● **What you are asked to do**:
Search through the entries for the word "Fixpoint" and copy every line that has it.

Start of Data extracts

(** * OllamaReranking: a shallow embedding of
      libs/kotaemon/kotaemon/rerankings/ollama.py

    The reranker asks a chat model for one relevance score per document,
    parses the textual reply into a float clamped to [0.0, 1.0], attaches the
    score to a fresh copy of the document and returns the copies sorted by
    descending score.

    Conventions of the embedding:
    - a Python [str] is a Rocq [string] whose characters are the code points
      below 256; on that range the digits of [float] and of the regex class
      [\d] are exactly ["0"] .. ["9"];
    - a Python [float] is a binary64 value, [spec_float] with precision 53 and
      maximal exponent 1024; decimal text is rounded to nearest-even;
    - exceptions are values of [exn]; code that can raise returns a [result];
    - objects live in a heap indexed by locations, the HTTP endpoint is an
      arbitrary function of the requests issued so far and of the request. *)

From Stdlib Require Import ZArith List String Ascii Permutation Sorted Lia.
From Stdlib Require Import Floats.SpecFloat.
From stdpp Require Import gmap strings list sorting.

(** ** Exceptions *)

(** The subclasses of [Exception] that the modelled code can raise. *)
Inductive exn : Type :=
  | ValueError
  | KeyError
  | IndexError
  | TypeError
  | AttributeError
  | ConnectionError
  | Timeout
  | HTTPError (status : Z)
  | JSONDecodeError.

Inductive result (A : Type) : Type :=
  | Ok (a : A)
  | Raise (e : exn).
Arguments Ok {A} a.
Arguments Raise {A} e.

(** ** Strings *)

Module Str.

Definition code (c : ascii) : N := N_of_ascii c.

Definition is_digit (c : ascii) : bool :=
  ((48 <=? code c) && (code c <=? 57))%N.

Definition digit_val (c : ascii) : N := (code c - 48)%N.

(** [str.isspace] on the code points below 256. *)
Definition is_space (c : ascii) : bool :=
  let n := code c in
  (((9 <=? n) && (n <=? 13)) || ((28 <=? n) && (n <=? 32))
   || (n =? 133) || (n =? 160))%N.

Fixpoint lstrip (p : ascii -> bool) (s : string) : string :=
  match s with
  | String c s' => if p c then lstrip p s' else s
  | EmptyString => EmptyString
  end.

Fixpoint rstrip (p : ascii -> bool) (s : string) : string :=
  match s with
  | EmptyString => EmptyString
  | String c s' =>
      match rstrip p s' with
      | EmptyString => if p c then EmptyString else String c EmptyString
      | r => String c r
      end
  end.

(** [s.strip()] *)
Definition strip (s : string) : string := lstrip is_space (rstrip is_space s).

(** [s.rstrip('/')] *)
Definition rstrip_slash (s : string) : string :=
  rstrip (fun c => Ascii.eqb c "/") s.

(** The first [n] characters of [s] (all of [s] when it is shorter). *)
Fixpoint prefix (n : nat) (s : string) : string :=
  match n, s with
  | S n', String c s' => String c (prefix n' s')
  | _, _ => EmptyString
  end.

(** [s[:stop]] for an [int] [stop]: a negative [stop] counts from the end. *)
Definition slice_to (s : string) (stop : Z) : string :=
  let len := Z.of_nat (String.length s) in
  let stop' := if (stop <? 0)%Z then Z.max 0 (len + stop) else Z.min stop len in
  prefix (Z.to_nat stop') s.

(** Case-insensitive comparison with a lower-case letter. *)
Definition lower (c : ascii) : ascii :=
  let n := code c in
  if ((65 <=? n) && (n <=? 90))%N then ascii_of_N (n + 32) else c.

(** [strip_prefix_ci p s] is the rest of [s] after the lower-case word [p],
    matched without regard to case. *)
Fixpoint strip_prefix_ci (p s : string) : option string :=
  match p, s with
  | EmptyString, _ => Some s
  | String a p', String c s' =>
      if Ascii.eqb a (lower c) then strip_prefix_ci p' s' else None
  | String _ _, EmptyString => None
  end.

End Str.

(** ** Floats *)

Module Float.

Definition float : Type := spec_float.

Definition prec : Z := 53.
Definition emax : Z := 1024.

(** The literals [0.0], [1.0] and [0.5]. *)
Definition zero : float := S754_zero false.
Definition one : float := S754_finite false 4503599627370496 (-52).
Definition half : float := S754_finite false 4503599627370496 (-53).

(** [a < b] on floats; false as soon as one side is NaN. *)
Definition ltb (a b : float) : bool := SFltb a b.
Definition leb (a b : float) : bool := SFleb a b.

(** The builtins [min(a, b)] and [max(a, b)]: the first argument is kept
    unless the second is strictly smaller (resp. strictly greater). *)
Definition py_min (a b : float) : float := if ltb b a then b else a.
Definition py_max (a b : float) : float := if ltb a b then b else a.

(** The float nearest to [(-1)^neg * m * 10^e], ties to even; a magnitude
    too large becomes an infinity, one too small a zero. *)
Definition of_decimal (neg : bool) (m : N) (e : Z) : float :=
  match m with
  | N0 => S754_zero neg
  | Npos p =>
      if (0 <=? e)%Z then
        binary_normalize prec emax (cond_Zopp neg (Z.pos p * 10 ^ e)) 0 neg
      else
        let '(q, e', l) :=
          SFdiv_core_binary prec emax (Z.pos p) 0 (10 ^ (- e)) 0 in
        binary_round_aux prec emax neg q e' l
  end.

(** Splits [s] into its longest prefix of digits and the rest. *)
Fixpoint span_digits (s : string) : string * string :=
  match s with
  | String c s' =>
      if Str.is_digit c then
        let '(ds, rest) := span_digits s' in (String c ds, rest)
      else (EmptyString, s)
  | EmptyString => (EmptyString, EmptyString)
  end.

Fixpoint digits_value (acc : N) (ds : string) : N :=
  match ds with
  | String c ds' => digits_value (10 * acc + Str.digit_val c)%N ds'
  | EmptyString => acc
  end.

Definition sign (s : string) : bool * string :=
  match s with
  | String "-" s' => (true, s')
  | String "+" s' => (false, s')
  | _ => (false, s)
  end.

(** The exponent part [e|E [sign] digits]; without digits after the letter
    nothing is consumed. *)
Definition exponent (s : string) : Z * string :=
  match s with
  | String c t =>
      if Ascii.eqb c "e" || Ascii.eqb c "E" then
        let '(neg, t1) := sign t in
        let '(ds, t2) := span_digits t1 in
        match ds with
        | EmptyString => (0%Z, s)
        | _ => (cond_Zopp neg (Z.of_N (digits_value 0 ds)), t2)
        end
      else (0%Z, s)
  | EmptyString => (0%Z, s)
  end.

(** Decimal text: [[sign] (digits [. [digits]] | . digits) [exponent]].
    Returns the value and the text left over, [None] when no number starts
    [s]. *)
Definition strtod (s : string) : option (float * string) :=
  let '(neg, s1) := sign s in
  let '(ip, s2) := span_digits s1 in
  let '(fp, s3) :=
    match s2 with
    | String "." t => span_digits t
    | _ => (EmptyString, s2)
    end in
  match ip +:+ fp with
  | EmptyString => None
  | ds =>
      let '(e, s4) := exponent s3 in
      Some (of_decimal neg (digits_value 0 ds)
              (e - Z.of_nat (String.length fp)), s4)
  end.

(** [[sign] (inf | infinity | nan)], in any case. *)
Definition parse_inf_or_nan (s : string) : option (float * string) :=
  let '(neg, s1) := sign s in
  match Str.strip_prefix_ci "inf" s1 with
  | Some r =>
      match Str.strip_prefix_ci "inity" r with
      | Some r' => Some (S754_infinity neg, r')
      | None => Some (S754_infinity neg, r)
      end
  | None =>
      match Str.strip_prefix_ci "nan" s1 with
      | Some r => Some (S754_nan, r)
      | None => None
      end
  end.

End of Data extracts

● **Written solution**:
Fixpoint lstrip (p : ascii -> bool) (s : string) : string :=
Fixpoint rstrip (p : ascii -> bool) (s : string) : string :=
Fixpoint prefix (n : nat) (s : string) : string :=
Fixpoint strip_prefix_ci (p s : string) : option string :=
Fixpoint span_digits (s : string) : string * string :=
Fixpoint digits_value (acc : N) (ds : string) : N :=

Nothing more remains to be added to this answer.